Publication February 2006

Using the National Longitudinal Survey of Youth 1997 (NLSY97) and its transcript component, we examine vocational education (now known as career and technical education, or CTE) for a recent cohort of youths. We describe and distinguish between CTE coursetaking and participation in particular career-related programs of courses and activities (career majors, Tech Prep, and work-based learning programs such as job shadowing and cooperative education). We find that the majority of American high school students participate in CTE courses and work-related activities, and this holds across demographic subgroups. Black students participate in career-related programs at higher rates than any other group, while males and females participate at similar rates.
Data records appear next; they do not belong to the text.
(** * Library management: a shallow embedding of [Library.py]

    The program keeps a catalog of books and the books issued to each
    student, reads both from two text files when it starts and writes the
    file concerned back after every change.  This development embeds the
    class [Library] and proves the properties its specification states.

    Modelling choices, each following the source:
    - a Python [str] is a [string]; characters are taken in the ASCII range,
      where [str.strip], [str.upper] and [str.title] are defined below as
      CPython defines them (characters above 127 are treated as neither
      letters nor white space, which is not what Python does with them:
      what is stated of the result of these methods is stated for ASCII
      text, [Str.isascii]);
    - a book is a record with the three keys of the source's dict;
    - [issued_records], a dict from student id to a set of book ids, is a
      [gmap string (gset string)]: equality of maps is equality of Python
      dicts ([==] ignores insertion order).  Where the source enumerates a
      dict or a set (when it writes the file), the model enumerates with
      [map_to_list] and [elements].  Python takes a dict in the order of
      insertion and a set in an order that depends on the run, so the
      model's order is one of those the program may take: where the order
      matters, the statement is made for every enumeration ([enumerates],
      [record_lines]);
    - a file is the text it holds, and [io_error] stands for the failure
      to open it, which the source catches.  A file whose bytes do not
      decode is not a disk of the model: on such a file the source stops
      with an error it does not catch;
    - the methods read the keyboard, print and touch the files: they are
      written in a small state-and-exception monad over a [World], which
      holds the [Library] instance, the disk, the pending input lines and
      the lines printed so far. *)

From Stdlib Require Import NArith Ascii.
From stdpp Require Import base option list strings gmap sets.
(** * The dangerous-git hook (cluster-hooks/block-dangerous-git.py)

    A shallow embedding of the PreToolUse hook and the properties of its
    rule table, of [check_command] and of [main].

    Strings are [string]/[list ascii]; a character stands for the code
    point of the same number (0 to 255), and the two character classes the
    patterns rely on, [\s] and [\w], are written out as Python's [re] has
    them on that range for [str] patterns. *)

From Stdlib Require Import ZArith Bool List Ascii String.
From stdpp Require Import base option list gmap strings.

Local Open Scope string_scope.
Local Open Scope list_scope.

(** ** Characters and the classes of [re] *)

Module Chars.

Definition code (c : ascii) : N := N_of_ascii c.

Definition between (lo hi : N) (c : ascii) : bool :=
  ((lo <=? code c) && (code c <=? hi))%N.

(** [\s]: the characters for which [str.isspace] holds. *)
Definition is_space (c : ascii) : bool :=
  between 9 13 c || between 28 32 c || between 133 133 c || between 160 160 c.

(** [\w]: alphanumeric characters and the underscore. *)
Definition is_word (c : ascii) : bool :=
  between 48 57 c || between 65 90 c || between 95 95 c || between 97 122 c
  || between 170 170 c || between 178 179 c || between 181 181 c
  || between 185 186 c || between 188 190 c || between 192 214 c
  || between 216 246 c || between 248 255 c.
Students in the lowest income quartile are the least likely to report participation in career-related programs and activities, but the most likely to take proportionately more career and technical education courses than academic ones. Students who scored in the bottom half of the ASVAB Arithmetic Reasoning test distribution are also more likely to take high ratios of CTE-to-academic courses. We find that while participation in career-related programs does not generally impede college attendance, higher ratios of CTE-to-academic courses are associated with reductions in the chances of college attendance, even after adjusting for selection characteristics often associated with course trajectories.

DeLuca, S., Plank, S., & Estacion, A. (2006, February). Does career and technical education affect college enrollment? St. Paul, MN: National Research Center for Career and Technical Education, University of Minnesota.